Die 2. Au die ich Dir empfehlen kann, ist die Brede Au http://brede-aa.dk/. Auch hier gibt es hervorragende Meerforellen, dazu kommen Bachforellen und im Oberlauf auch Äschen. Die Wochenkarte gibt es für DKK 350,-
Um zur Brede Au zu kommen musst Du ca. 20 min fahren, nach dem Ende des Römö-Dammes nach rechts halten und durch Skaerbaek durch.
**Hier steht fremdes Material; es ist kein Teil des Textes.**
(* ===== verification/Elf.v ===== *)
(** * ELF files (src/lib/elf/src/lib.rs, src/lib/elf/src/program.rs) *)

From S2P Require Import Prelude Bytes Text.

Definition ELF_HEADER : list Z := [0x7f; 0x45; 0x4c; 0x46].
Definition ELF_CLASS_32 : Z := 1.
Definition ELF_CLASS_64 : Z := 2.
Definition PH_SIZE_32 : Z := 32.
Definition PH_SIZE_64 : Z := 56.

(** The macro [int!] at a type of [size] bytes. *)
Definition int (size : nat) (bytes : list Z) (offset endian : Z) : res Z :=
  fin ← offset +! Z.of_nat size;
  s ← slice bytes offset fin;
  Ok (if endian =? 1 then from_le_bytes s else from_be_bytes s).

Inductive ElfError :=
| InvalidHeader | InvalidAbi (abi : Z) | InvalidType (t : Z) | InvalidArchitecture (a : Z).

Inductive ElfAbi := SystemV | NetBSD | Linux | Solaris | FreeBSD | OpenBSD.
Inductive ElfType := TypeNone | Rel | Exec | Dyn.
Inductive ElfMachine := NoSpec | X86 | Arm | X86_64 | Arm64 | Riscv.

(** ** Program headers *)

Definition FLAGS_X : Z := 1.
Definition FLAGS_W : Z := 2.
Definition FLAGS_R : Z := 4.

Inductive PType := Null | Load | Dynamic | Interp | Note.
Inductive PFlags := PExec | PWrite | PRead.

#[global] Instance PFlags_eq_dec : EqDecision PFlags.
Proof. solve_decision. Defined.
#[global] Instance PType_eq_dec : EqDecision PType.
Proof. solve_decision. Defined.

Record Program := mkProgram {
  p_type : PType;
  p_flags : list PFlags;
  p_offset : Z;
  v_addr : Z;
  p_addr : Z;
  p_filesz : Z;
  p_memsz : Z;
}.

Definition type_of_int (t : Z) : PType :=
  if t =? 0 then Null else if t =? 1 then Load else if t =? 2 then Dynamic
  else if t =? 3 then Interp else if t =? 4 then Note else Null.

Definition flags_of_bits (flags_bits : Z) : list PFlags :=
  (if 0 <? Z.land flags_bits FLAGS_X then [PExec] else []) ++
  (if 0 <? Z.land flags_bits FLAGS_W then [PWrite] else []) ++
  (if 0 <? Z.land flags_bits FLAGS_R then [PRead] else []).

(** A field that is 4 bytes at [off32] in class 32 and 8 bytes at [off64]
    otherwise. *)
Definition word_field (bytes : list Z) (class endian off32 off64 : Z) : res Z :=
  if class =? ELF_CLASS_32 then int 4 bytes off32 endian else int 8 bytes off64 endian.

Definition Program_parse (bytes : list Z) (class endian : Z) : res Program :=
  t ← int 4 bytes 0 endian;
  flags_bits ← (if class =? ELF_CLASS_64 then int 8 bytes 4 endian else int 8 bytes 24 endian);
  p_offset ← word_field bytes class endian 4 8;
  v_addr ← word_field bytes class endian 8 16;
  p_addr ← word_field bytes class endian 12 24;
  p_filesz ← word_field bytes class endian 16 32;
  p_memsz ← word_field bytes class endian 20 40;
  Ok (mkProgram (type_of_int t) (flags_of_bits flags_bits) p_offset v_addr p_addr p_filesz p_memsz).

(** ** The file header *)

Record Elf := mkElf {
  e_abi : ElfAbi;
  e_machine : ElfMachine;
  e_type : ElfType;
  e_entry : Z;
  p_headers : list Program;
}.

Definition abi_of_int (b : Z) : ElfAbi + ElfError :=
  if b =? 0x00 then inl SystemV else if b =? 0x02 then inl NetBSD else if b =? 0x03 then inl Linux
  else if b =? 0x06 then inl Solaris else if b =? 0x09 then inl FreeBSD
  else if b =? 0x0c then inl OpenBSD else inr (InvalidAbi b).

Definition etype_of_int (t : Z) : ElfType + ElfError :=
  if t =? 0 then inl TypeNone else if t =? 1 then inl Rel else if t =? 2 then inl Exec
  else if t =? 3 then inl Dyn else inr (InvalidType t).

Definition machine_of_int (a : Z) : ElfMachine + ElfError :=
  if a =? 0x00 then inl NoSpec else if a =? 0x03 then inl X86 else if a =? 0x28 then inl Arm
  else if a =? 0x3e then inl X86_64 else if a =? 0xb7 then inl Arm64
  else if a =? 0xf3 then inl Riscv else inr (InvalidArchitecture a).

(** The loop over the program headers: [sec] counts up to [e_phnum]. *)
Fixpoint parse_headers (bytes : list Z) (class endian e_phoff : Z) (sec : Z) (n : nat) :
    res (list Program) :=
  match n with
  | O => Ok []
  | S n =>
    let size := if class =? ELF_CLASS_32 then PH_SIZE_32 else PH_SIZE_64 in
    sh_start ← e_phoff +! sec * size;
    sh_end ← e_phoff +! (sec + 1) * size;
    b ← slice bytes sh_start sh_end;
    section ← Program_parse b class endian;
    sections ← parse_headers bytes class endian e_phoff (sec + 1) n;
    Ok (section :: sections)
  end.

(** [match r { Ok(x) => x, Err(e) => return Err(e) }]. *)
Definition or_return {A B E} (r : A + E) (k : A → res (B + E)) : res (B + E) :=
  match r with inl a => k a | inr e => Ok (inr e) end.

Definition Elf_parse (bytes : list Z) : res (Elf + ElfError) :=
  if negb (starts_with_str bytes ELF_HEADER) then Ok (inr InvalidHeader)
  else
    class ← index bytes 4;
    endian ← index bytes 5;
    abi ← index bytes 7;
    or_return (abi_of_int abi) (λ e_abi,
    t ← int 2 bytes 16 endian;
    or_return (etype_of_int t) (λ e_type,
    a ← int 2 bytes 18 endian;
    or_return (machine_of_int a) (λ e_machine,
    e_entry ← word_field bytes class endian 24 24;
    e_phoff ← word_field bytes class endian 28 32;
    e_phnum ← (if class =? ELF_CLASS_32 then int 2 bytes 44 endian else int 2 bytes 56 endian);
    sections ← parse_headers bytes class endian e_phoff 0 (Z.to_nat e_phnum);
    Ok (inl (mkElf e_abi e_machine e_type e_entry sections))))).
Die 3. Au ist etwas für Dich wenn Du kleine Bäche magst, das ist die kleine (aber feine) Bröns Au. #6
Die Bröns Au findest du wenn Du nach dem Römö-Damm nach links auf der Strasse 11 in Richtung Ribe fährst. Du kommst dann zwangsläufig durch den Ort Bröns. Die Wochen-Karte kostete bei meinem letzten Besuch DKK 150,- und ist im "Bröns Kro" erhältlich.
Lass Dich durch die geringe Grösse dieses Baches nicht täuschen, es gibt da Stellen, wo man mit ein wenig Anlauf drüberhüpfen kann. Trotzdem hat sie es in sich!!!
Im Laufe meiner 4 Urlaube in der Gegend während der letzten 10 Jahre, habe ich dort Bachforellen bis 2,6 Kg, Meerforellen bis 3,4 Kg und sogar einen Lachs mit 3,7 Kg verhaftet (siehe angehängtes Bild). Gesehen habe ich dort schon Salmoniden bis geschätzte 7 Kg!!!
Allerdings waren meine Besuche dort immer im Herbst (Oktober), die Situation im Sommer kann evtl. anders sein. Wichtig ist vor allen Dingen, dass Du kein Niedrigwasser hast, etwas erhöht sollte es schon sein, sonst bleiben die MeFos eher im Meer.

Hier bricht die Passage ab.